Must bus'ness thee from hence remove?
Oh! that's the worst disease of love;
The poor, the foul, the false, love can
Admit, but not the busied man.
He which hath bus'ness, and makes love, doth do
Such wrong as when a married man doth woo.

(John Donne, "Break of Day")

______________________________________
*Aristotle, Politics 8.1337b (αὕτη γὰρ ἀρχὴ πάντων μία: καὶ πάλιν εἴπωμεν περὶ αὐτῆς. εἰ δ᾽ ἄμφω μὲν δεῖ, μᾶλλον δὲ αἱρετὸν τὸ σχολάζειν τῆς ἀσχολίας καὶ τέλος, ζητητέον ὅ τι δεῖ ποιοῦντας σχολάζειν.) See also Nicomachean Ethics, 1177b4-6 (ἀσχολούμεθα γὰρ ἵνα σχολάζωμεν, καὶ πολεμοῦμεν ἵν᾽ εἰρήνην ἄγωμεν.) "We do business (ἀσχολούμεθα) in order that we may have leisure (σχολάζωμεν), and carry on war in order that we may have peace." Pieper translates it thus: "We are not-at-leisure in order to be-at-leisure." Pieper, 4, 6. (Of course, Pieper wrote his great work on leisure, Muße und Kult, in German. The version I use is the translation by Gerald Malsbary published by St. Augustine's Press as Leisure, the Basis of Culture.
**"Man arbeitet nicht allein, daß man lebt, sondern man lebt um der Arbeit willen, und wenn man nichts mehr zu arbeiten hat, so leidet man oder entschläft."
***Pieper, 10-11.
†Pieper, 11 (fragment 112, Diels-Kranz)
††Pieper, 10 (quoting Kant, Kritik der reinen Vernunft) "In Kant's view, then, human knowing consists essentially in the act of investigating, articulating, joining, comparing, abstracting, deducing, proving--all of which are so many types and methods of active mental effort. According to Kant, knowing . . . is activity, and nothing but activity."
†††Pieper, 14.
‡Pieper, 18 (citing St. Thomas, Super Sent., lib. 1 d. 2 q. 1 a. 5 expositio textus) (Ludens, propter otium contemplationis sapientiae.) "Play, according to the leisure of contemplation of Wisdom." and citing to Wisdom 8:30 [sic]. The cite is actually to Proverbs 8:30 (cum eo eram cuncta conponens et delectabar per singulos dies ludens coram eo omni tempore) "I [Wisdom] was with him forming all things: and was delighted every day, playing before him at all times."

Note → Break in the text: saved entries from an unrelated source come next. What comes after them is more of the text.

(* ===== verification/FsCache.v ===== *)
(** * The inode cache

    Reference counts per inode number, free entries, and what [ilock], [iunlockput]
    and [iget] do to them. *)
From stdpp Require Import base numbers list gmap sets strings.
From S2P Require Import Prelude Bytes XString Bio Log LogFacts Fs FsFacts FsBlocks FsInode FsIO FsDinode FsUpdate FsDir FsDirlink.
#[local] Open Scope Z_scope.

Definition refs (num : Z) (x : inode) : Z := if decide (is_for ROOTDEV num x) then iref x else 0.
(** How many references there are to inode [num]. *)
Definition count (l : list inode) (num : Z) : Z := tally (refs num) l.
Definition vacant (x : inode) : Z := if decide (iref x = 0) then 1 else 0.
Definition nvacant (l : list inode) : Z := tally vacant l.
Definition one (num num' : Z) : Z := if decide (num = num') then 1 else 0.

Section cache.
Context (v : superblock) (V : gmap Z (list Z)).

(** The inode as it is on the disk, in the cache entry [x]. *)
Definition on_disk (x : inode) : inode := decode (slice (V !!! IBLOCK (inum x) v) (Z.to_nat (dinode_off (inum x))) 64) x.
Definition dnode (num : Z) : inode := on_disk (mkinode ROOTDEV num 0 false false 0 0 0 0 0 []).

Context (live : Z → Prop).

Record cache_ok (l : list inode) : Prop := {
  ck_ref : ∀ i x, l !! i = Some x → 0 ≤ iref x;
  ck_uniq : ∀ i j x y, l !! i = Some x → l !! j = Some y → iref x > 0 → iref y > 0 → inum x = inum y → i = j;
  ck_live : ∀ i x, l !! i = Some x → iref x > 0 → idev x = ROOTDEV ∧ live (inum x) ∧ (ivalid x = true → on_disk x = x) }.

Lemma on_disk_ref x n : on_disk x = x → on_disk (set_iref n x) = set_iref n x.
Proof using. unfold on_disk, decode. destruct x; simpl. by intros [=<- <- <- <- <- <- <-]. Qed.

Lemma refs_same num x y : iref y = iref x → idev y = idev x → inum y = inum x → refs num y = refs num x.
Proof using.
  intros E1 E2 E3. unfold refs. destruct (decide (is_for ROOTDEV num y)) as [Hy|Hy], (decide (is_for ROOTDEV num x)) as [Hx|Hx]; unfold is_for in *;
    rewrite ?E1, ?E2, ?E3 in *; done.
Qed.

(** Changing an entry in place. *)
Lemma cache_same l i x y : cache_ok l → l !! i = Some x → iref y = iref x → idev y = idev x → inum y = inum x →
  (ivalid y = true → iref x > 0 → on_disk y = y) →
  cache_ok (<[i := y]> l) ∧ (∀ num, count (<[i := y]> l) num = count l num) ∧ nvacant (<[i := y]> l) = nvacant l.
Proof using.
  intros [H1 H2 H3] Hi E1 E2 E3 Hd. split; [|split].
  - split.
    + intros j z [(<- & <- & _)|[_ Hj]]%list_lookup_insert_Some; [rewrite E1|]; by eapply H1.
    + intros j k z z' [(<- & <- & _)|[_ Hz]]%list_lookup_insert_Some [(<- & <- & _)|[_ Hz']]%list_lookup_insert_Some; rewrite ?E1, ?E3; [done|..]; by eapply H2.
    + intros j z [(<- & <- & _)|[_ Hj]]%list_lookup_insert_Some Hz; [|by eapply H3]. rewrite E1 in Hz. destruct (H3 _ _ Hi Hz) as (A & B & _).
      rewrite E2, E3. auto.
  - intros num. unfold count. rewrite (tally_insert _ _ _ _ _ Hi), (refs_same num x y) by done. lia.
  - unfold nvacant. rewrite (tally_insert _ _ _ _ _ Hi). unfold vacant. repeat case_decide; lia.
Qed.

(** Dropping a reference. *)
Lemma cache_drop l i x : cache_ok l → l !! i = Some x → iref x > 0 →
  let l' := <[i := set_iref (iref x - 1) x]> l in
  cache_ok l' ∧ (∀ num, count l' num = count l num - one num (inum x)) ∧ nvacant l' = nvacant l + (if decide (iref x = 1) then 1 else 0).
Proof using.
  intros [H1 H2 H3] Hi Hp. destruct (H3 _ _ Hi Hp) as (A & B & C). split; [|split].
  - split.
    + intros j z [(<- & <- & _)|[_ Hj]]%list_lookup_insert_Some; [simpl; lia|by eapply H1].
    + intros j k z z' [(<- & <- & _)|[_ Hz]]%list_lookup_insert_Some [(<- & <- & _)|[_ Hz']]%list_lookup_insert_Some; simpl; intros P1 P2 E; [done|..].
      * by eapply (H2 i k x z').
      * by eapply (H2 j i z x).
      * by eapply H2.
    + intros j z [(<- & <- & _)|[_ Hj]]%list_lookup_insert_Some Hz; [|by eapply H3]. simpl. split; [done|]. split; [done|].
      intros Hvl. by apply on_disk_ref, C.
  - intros num. unfold count. rewrite (tally_insert _ _ _ _ _ Hi). unfold refs, one. simpl. repeat case_decide; unfold is_for in *; naive_solver lia.
  - unfold nvacant. rewrite (tally_insert _ _ _ _ _ Hi). unfold vacant. simpl. repeat case_decide; lia.
Qed.

(** Taking a reference through [iget]. *)
Record got (l : list inode) (num : Z) (i : nat) (l' : list inode) : Prop := {
  go_ok : cache_ok l';
  go_count : ∀ n, count l' n = count l n + one n num;
  go_other : ∀ j, j ≠ i → l' !! j = l !! j;
  go_entry : ∃ w z, l !! i = Some w ∧ l' !! i = Some z ∧ inum z = num ∧ idev z = ROOTDEV ∧ iref z > 0 ∧ ilocked z = ilocked w ∧
    ((iref w > 0 ∧ z = set_iref (iref w + 1) w ∧ nvacant l' = nvacant l) ∨ (iref w = 0 ∧ iref z = 1 ∧ nvacant l' = nvacant l - 1)) }.

Lemma cache_iget l num i l' : cache_ok l → live num → iget_spec ROOTDEV num l i l' → got l num i l'.
Proof using.
  intros [H1 H2 H3] Hlive [j x Hf|j x Hn Hf].
  - apply list_find_Some in Hf as (Hj & (Hp & Hdev & Hnum) & _). pose proof (lookup_lt_Some _ _ _ Hj) as Hlt.
    destruct (H3 _ _ Hj Hp) as (A & B & C). split.
    + split.
      * intros k y [(<- & <- & _)|[_ Hk]]%list_lookup_insert_Some; [simpl; lia|by eapply H1].
      * intros k k' y y' [(<- & <- & _)|[_ Hy]]%list_lookup_insert_Some [(<- & <- & _)|[_ Hy']]%list_lookup_insert_Some; simpl; intros P1 P2 E; [done|..].
        -- by eapply (H2 j k' x y').
        -- by eapply (H2 k j y x).
        -- by eapply H2.
      * intros k y [(<- & <- & _)|[_ Hk]]%list_lookup_insert_Some Hy; [|by eapply H3]. simpl. split; [done|]. split; [done|].
        intros Hvl. by apply on_disk_ref, C.
    + intros n. unfold count. rewrite (tally_insert _ _ _ _ _ Hj). unfold refs, one. simpl. repeat case_decide; unfold is_for in *; naive_solver lia.
    + intros k Hk. by apply list_lookup_insert_ne.
    + exists x, (set_iref (iref x + 1) x). split; [done|]. split; [by apply list_lookup_insert_eq|]. split; [done|]. split; [done|].
      split; [simpl; lia|]. split; [done|]. left. split; [done|]. split; [done|].
      unfold nvacant. rewrite (tally_insert _ _ _ _ _ Hj). unfold vacant. simpl. repeat case_decide; lia.
  - apply list_find_Some in Hf as (Hj & Hz & _). pose proof (lookup_lt_Some _ _ _ Hj) as Hlt. apply list_find_None in Hn. rewrite Forall_forall in Hn.
    assert (∀ k y, l !! k = Some y → iref y > 0 → inum y = num → False) as Hnone.
    { intros k y Hk Hp E. apply (Hn y); [by eapply list_elem_of_lookup_2|]. split; [done|]. split; [|done]. by eapply H3. }
    split.
    + split.
      * intros k y [(<- & <- & _)|[_ Hk]]%list_lookup_insert_Some; [simpl; lia|by eapply H1].
      * intros k k' y y' [(<- & <- & _)|[_ Hy]]%list_lookup_insert_Some [(<- & <- & _)|[_ Hy']]%list_lookup_insert_Some; simpl; intros P1 P2 E; [done|..].
        -- by destruct (Hnone _ _ Hy' P2).
        -- by destruct (Hnone _ _ Hy P1).
        -- by eapply H2.
      * intros k y [(<- & <- & _)|[_ Hk]]%list_lookup_insert_Some Hy; [done|by eapply H3].
    + intros n. unfold count. rewrite (tally_insert _ _ _ _ _ Hj). unfold refs, one. simpl. repeat case_decide; unfold is_for in *; simpl in *; naive_solver lia.
    + intros k Hk. by apply list_lookup_insert_ne.
    + exists x, (fresh_entry ROOTDEV num x). split; [done|]. split; [by apply list_lookup_insert_eq|]. split; [done|]. split; [done|].
      split; [simpl; lia|]. split; [done|]. right. split; [done|]. split; [done|].
      unfold nvacant. rewrite (tally_insert _ _ _ _ _ Hj). unfold vacant. simpl. repeat case_decide; lia.
Qed.
End cache.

‡‡See The Canonization of Jeanne Dugan, Testimonials,
http://littlesistersofthepoorphiladelphia.org/canonization/testimonials.htm
‡‡‡Thomas Merton, The Other Side of the Mountain: the End of the Journey (New York: Harper Collins, 1998), 113.
§Kenneth Leech, True Prayer: An Invitation to Christian Spirituality (Harrisburg: Morehouse, 1995), 60.
§§The Vulgate iuxta Hebraeos reads: "Cessate et cognoscite quoniam ego sum Deus exaltabor in gentibus exaltabor in terra." The Vulgate iuxta Graecos reads: "Vacate et videte quoniam ego sum Deus exaltabor in gentibus exaltabor in terra." Understanding leisure in the manner that Pieper does, we can translate this verse as "Be at leisure, and know that I am God."
§§§Letter to William Sessions (July 8, 1956) in Letters of Flannery O'Connor: The Habit of Being (Sally Fitzgerald, ed.) (New York: Farrar, Straus and Giroux 1979) , 164. The advice was even more severe. It was to give alms "to the point of sensible inconvenience" under the theory that there is a "difference between paying heavily for a virtue and not paying at all." Bridges misunderstood the advice, responded testily to it, and it was the subject of additional correspondence between the two. See Paul L. Mariani, Hopkins: A Life (New York: Viking, 2008), 211.